(Paris) « On est dans la merde, mais on est le cinéma […] on est le meilleur cinéma d’Europe ! », a lancé l’acteur et humoriste Jamel Debbouze en ouvrant dans un sketch la 48e cérémonie des César vendredi.

Ironisant sur l’essor des plateformes et le prix des places, l’acteur a ouvert sous les rires, notamment ceux de la ministre de la Culture Rima Abdul Malak, assise au milieu de la salle de l’Olympia, la cérémonie la plus prestigieuse du cinéma français, qui cherche à regagner son lustre.

Qui succédera à Illusions perdues, vainqueur l’an dernier avec sept statuettes, dont celle du meilleur film ? « L’Innocent », comédie policière réjouissante signée Louis Garrel, fait la course en tête avec 11 nominations.  

Juste derrière : La Nuit du 12, un polar de Dominik Moll qui raconte l’enquête impossible sur un féminicide (10 nominations), et En corps, le dernier Cédric Klapisch, sur la reconstruction d’une danseuse de l’Opéra de Paris, qui lui aussi a su trouver son public en salles au terme d’une nouvelle année délicate pour le cinéma français.

Côté meilleures actrices, Virginie Efira, nommée pour Revoir Paris en témoin d’un attentat dans une brasserie parisienne, a toutes ses chances, face notamment à Adèle Exarchopoulos (Rien à foutre) ou Laure Calamy (À plein temps).

Chez les interprètes masculins, Louis Garrel et Benoît Magimel sont sur les rangs, le dernier pouvant réaliser un doublé consécutif jamais vu, après avoir déjà remporté l’an dernier la statuette du meilleur acteur pour De son vivant, avec Catherine Deneuve.

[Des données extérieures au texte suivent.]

Section GetRangesTheorem.
Context `{E : Env}.

Lemma get_va_ranges_lock b r max spaces :
  LockSpec [] (uvm_api_live_migration_get_va_ranges b r max spaces) [].
Proof.
  unfold uvm_api_live_migration_get_va_ranges, collect_space, collect_range. locks.
Qed.

Lemma get_va_ranges_live b r max spaces :
  LiveSpec (uvm_api_live_migration_get_va_ranges b r max spaces) (fun _ => 0).
Proof.
  assert (forall acc v, LiveSpec (collect_space max acc v) (fun _ => 0)) as Hc.
  { intros. unfold collect_space, collect_range. live. }
  assert (forall (c : bool) bs cs, LiveSpec
    (if c then f1 ← copy_to_user b bs; if f1 then kret true else copy_to_user r cs
     else kret false) (fun _ => 0)) as Hf by live.
  unfold uvm_api_live_migration_get_va_ranges. do 2 (apply live_if; [by apply live_ret|]).
  eapply live_bind; [apply live_kvmalloc_array|intros []];
    (eapply live_bind; [apply live_kvmalloc_array|intros []]); cbn [negb orb]; live.
Qed.

(** The two copies out: both arrays, unless one copy faults. *)
Lemma copy_out_spec b r bs cs s :
  wp (f1 ← copy_to_user b bs; if f1 then kret true else copy_to_user r cs)
    (fun fault s' => fault = false -> mem_holds (k_user s') r cs /\
       (disjoint_iv b (Z.of_nat (length bs)) r (Z.of_nat (length cs)) ->
        mem_holds (k_user s') b bs)) s.
Proof.
  apply wp_bind, wp_copy_to_user; [|by intros; apply wp_ret].
  intros t. apply wp_copy_to_user; [|done]. intros t' _; cbn.
  split; [apply mem_write_holds|]. intros Hd.
  apply mem_holds_write_disjoint; [done|apply mem_write_holds].
Qed.

Definition ranges_result (base_addrs range_sizes max : Z) (spaces : list va_space)
    (r : nv_status * option Z) (s' : kst) : Prop :=
  let all := managed_ranges spaces in
  let n := Nat.min (length all) (Z.to_nat max) in
  fst r = NV_OK \/ fst r = NV_ERR_BUFFER_TOO_SMALL ->
  snd r = Some (Z.of_nat n) /\
  (fst r = NV_OK <-> Z.of_nat (length all) <= max) /\
  mem_holds (k_user s') range_sizes (le_u64s (range_size <$> take n all)) /\
  (disjoint_iv base_addrs (8 * Z.of_nat n) range_sizes (8 * Z.of_nat n) ->
   mem_holds (k_user s') base_addrs (le_u64s (vr_start <$> take n all))).

(** The walk collects the first ranges, all of them unless the buffer is full. *)
Lemma collect_all_spec max spaces s :
  0 <= max -> k_locks s = [LVaSpaces] -> k_lock_bug s = false ->
  wp (kfold (collect_space max) ([], []) spaces) (fun r _ =>
    let ex := fst r in
    exists D T, managed_ranges spaces = D ++ T /\ snd r = (vr_start <$> D, range_size <$> D) /\
      (ex = None /\ T = [] /\ Z.of_nat (length D) <= max \/
       ex = Some NV_ERR_BUFFER_TOO_SMALL /\ T <> [] /\ Z.of_nat (length D) = max)) s.
Proof.
  intros Hm Hl Hb. eapply wp_mono; [apply (wp_kfold_collect (collected max [LVaSpaces])
    (buffer_full max [LVaSpaces]) _ (fun v => filter (fun r => is_managed r = true) (vs_ranges v)))
    with (D := [])|].
  - intros v D acc s3 _. by apply collect_space_spec.
  - split; [done|]. split; [cbn; lia|]. by rewrite Hl, Hb.
  - fold (managed_ranges spaces). intros [[st|] acc] s3 H3; unfold collect_post in H3; cbn in H3.
    + destruct H3 as (D1 & T2 & ? & ? & -> & ? & ? & ?). exists D1, T2. split; [done|]. split; [done|]. by right.
    + destruct H3 as (? & ? & _). exists (managed_ranges spaces), [].
      rewrite app_nil_r. split; [done|]. split; [done|]. by left.
Qed.

(** Once collected, what the copies make of it. *)
Lemma ranges_result_of base_addrs range_sizes max spaces D T st (fault : bool) s' :
  managed_ranges spaces = D ++ T ->
  st = NV_OK /\ T = [] /\ Z.of_nat (length D) <= max \/
  st = NV_ERR_BUFFER_TOO_SMALL /\ T <> [] /\ Z.of_nat (length D) = max ->
  (fault = false -> mem_holds (k_user s') range_sizes (le_u64s (range_size <$> D)) /\
     (disjoint_iv base_addrs (8 * Z.of_nat (length D)) range_sizes (8 * Z.of_nat (length D)) ->
      mem_holds (k_user s') base_addrs (le_u64s (vr_start <$> D)))) ->
  ranges_result base_addrs range_sizes max spaces
    (if fault then NV_ERR_INVALID_ARGUMENT else st, Some (Z.of_nat (length (vr_start <$> D)))) s'.
Proof.
  intros HD Hex Hf. unfold ranges_result; cbn [fst snd].
  assert (Nat.min (length (managed_ranges spaces)) (Z.to_nat max) = length D) as ->.
  { rewrite HD, length_app. destruct Hex as [(_ & -> & ?)|(_ & ? & ?)]; cbn; lia. }
  rewrite HD, length_fmap, take_app_length. intros Hst.
  destruct fault; [by destruct Hst|]. destruct (Hf eq_refl) as [Hs Hd].
  split; [done|]. split; [|by split].
  rewrite length_app. destruct Hex as [(-> & -> & ?)|(-> & ? & ?)]; cbn.
  + split; [lia|done].
  + split; [done|]. destruct T; [done|cbn; lia].
Qed.
Lemma block_event_accounted b X b' X' : accounted X b -> block_event b X b' X' -> accounted X' b'.
Proof.
  intros HX [E cfg s ex b1 s' Hwf Hrun|E cfg p c s st b1 c' s' Hwf Hp Hf Hrun
            |E cfg s b1 s' Hwf Hrun|b1 Ht Hd Hs].
  - pose proof (prepare_block_spec cfg b s Hwf) as H. unfold wp in H. rewrite Hrun in H.
    unfold keach_post in H. cbn in H. destruct ex as [st|].
    + by apply armed_accounted, H.
    + by apply prepared_accounted, H.
  - pose proof (service_finish_accounted X cfg p b c s Hwf Hp Hf HX) as H. by rewrite Hrun in H.
  - pose proof (finalize_block_spec cfg b s Hwf) as H. unfold wp in H. rewrite Hrun in H.
    destruct H as [_ [Htr _ _ _ _]]; cbn in Htr. intros Ht. congruence.
  - intros Ht' Hd' g page Hg0 Hpage. apply HX; [congruence|congruence|done|by apply Hs].
Qed.

Lemma created_accounted `{E : Env} X v r index s b r' s' :
  vr_blocks r !! Z.to_nat index = Some None ->
  uvm_va_range_block_create v r index None s = ((NV_OK, Some b, r'), s') -> accounted X b.
Proof.
  intros Hr. enough (wp (uvm_va_range_block_create v r index None)
    (fun '(st, ob, _) _ => forall b, ob = Some b -> accounted X b) s) as H.
  { unfold wp in H. intros Hrun. rewrite Hrun in H; cbn in H. by apply H. }
  unfold uvm_va_range_block_create, uvm_va_block_create. rewrite Hr. wsteps; try done.
  intros b1 [= <-] _ _ g page Hg. unfold prot_pages, gpu_state_of.
  destruct (Z.eqb_spec g UVM_ID_CPU) as [He|]; [unfold UVM_ID_CPU in He; lia|].
  destruct (vs_tracking_active v); cbn; by rewrite lookup_empty.
Qed.
(** The invariant of the pool: also, [num_dma_buffers] counts them. *)
Definition pool_inv (out : list Z) (s : kst) : Prop :=
  pool_shape out s /\ k_num s = Z.of_nat (length (k_free s ++ out)) /\ 0 < k_num s.

(** A pool operation keeps the contents of the buffers handed out and all the
    state outside the pool. *)
Definition pool_frame (out : list Z) (s s' : kst) : Prop :=
  k_user s' = k_user s /\ k_meta s' = k_meta s /\ k_csl s' = k_csl s /\
  k_faults s' = k_faults s /\ k_flog s' = k_flog s /\
  forall b, b ∈ out -> k_bufs s' !! b = k_bufs s !! b.

Lemma pool_frame_trans out s1 s2 s3 :
  pool_frame out s1 s2 -> pool_frame out s2 s3 -> pool_frame out s1 s3.
Proof.
  intros (?&?&?&?&?&Hb1) (?&?&?&?&?&Hb2). repeat split; try congruence.
  intros b Hb. rewrite Hb2, Hb1; done.
Qed.

Lemma pool_frame_sub out out' s s' :
  (forall b, b ∈ out' -> b ∈ out) -> pool_frame out s s' -> pool_frame out' s s'.
Proof. unfold pool_frame. intros Hs H. repeat split; try apply H. intros b Hb; apply H; auto. Qed.

Lemma quiet_pool_frame out s s' : quiet s s' -> pool_frame out s s'.
Proof. intros [(?&?&Hb&?&?&?&?&?) ?]. repeat split; try done. intros b _. by rewrite Hb. Qed.

Lemma quiet_pool_shape out s s' : quiet s s' -> pool_shape out s -> pool_shape out s'.
Proof.
  intros [(?&?&Hb&Hf&?&Hn&?&?) ?] [Ha Hc Hd]. split; rewrite ?Hb, ?Hf, ?Hn; done.
Qed.

(** Handing a buffer out or back is a permutation of the books. *)
Lemma pool_shape_perm out s out' s' :
  k_bufs s' = k_bufs s -> k_next s' = k_next s ->
  k_free s' ++ out' ≡ₚ k_free s ++ out -> pool_shape out s -> pool_shape out' s'.
Proof.
  intros Hb Hn Hp [H1 H2 H3]. split.
  - by rewrite Hp.
  - intros b. rewrite Hp, Hb. apply H2.
  - intros b. rewrite Hp, Hn. apply H3.
Qed.

Section Pool.
Context `{E : Env} `{G : CcGpu}.

Definition create_post (out : list Z) (s : kst) (r : nv_status * option Z) (s' : kst) : Prop :=
  pool_frame out s s' /\ k_free s' = k_free s /\ k_num s' = k_num s /\
  match snd r with
  | Some b => fst r = NV_OK /\ pool_shape (b :: out) s'
  | None => fst r <> NV_OK /\ pool_shape out s'
  end.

Dans la catégorie des meilleurs réalisateurs, Louis Garrel, Cédric Klapisch et Dominik Moll, déjà césarisé il y a 22 ans pour Harry un ami qui vous veut du bien, Cédric Jimenez (Novembre) et Albert Serra (Pacifiction-Tourment sur les îles) sont en lice.

Une fois de plus, le César de la meilleure réalisation ira donc à un réalisateur, aucune femme cinéaste n’ayant été nommée cette année. Et Tonie Marshall restera la seule réalisatrice de l’histoire du 7e art français à avoir été sacrée pour Venus Beauté institut… en 2000.

Prix Alice Guy et Cléopâtre

Une situation d’autant plus délicate pour l’Académie que, dans la catégorie « meilleur film », une seule réalisatrice a vu son œuvre nommée, Les Amandiers de Valeria Bruni Tedeschi, et que la diversité est quasi absente des nominations.

Face à ce déséquilibre encore plus marqué cette année, quelques prix alternatifs décernés ces derniers jours tentent de se faire connaître.

Le 6e prix Alice Guy (du nom de la première cinéaste de l’histoire), décerné à la meilleure réalisatrice, a choisi d’honorer Alice Winocour pour Revoir Paris et son concurrent, le prix Cléopâtre, lancé cette année par le magazine français Causette, a été décerné à Alice Diop (Saint Omer, récompensé à la Mostra de Venise) et Rebecca Zlotowski (Les enfants des autres).

Au-delà des prix, la cérémonie des César, retransmise sur Canal+, une chaîne qui vient de réaffirmer qu’elle entendait garder sa place de financier majeur du cinéma français, doit une nouvelle fois faire la preuve de sa pertinence.

En plein mouvement social, la soirée sera probablement l’occasion d’une prise de parole sur la réforme des retraites. Mais la cérémonie 2021, où humour déplacé, entre-soi et récriminations des artistes ont créé le malaise, fait encore figure d’épouvantail.

Quant à l’audience, après avoir touché le fond l’an dernier avec 1,3 million de téléspectateurs, peut-elle creuser plus profond ?

Pour tenter de remonter la pente, la présidence de la soirée à l’Olympia a été confiée à Tahar Rahim et la présentation à une équipe collégiale de maîtres et maîtresses de cérémonie, d’Emmanuelle Devos à Eye Haïdara, en passant par Alex Lutz et Ahmed Sylla.

Un César d’honneur sera remis au réalisateur américain David Fincher pour l’ensemble de sa carrière.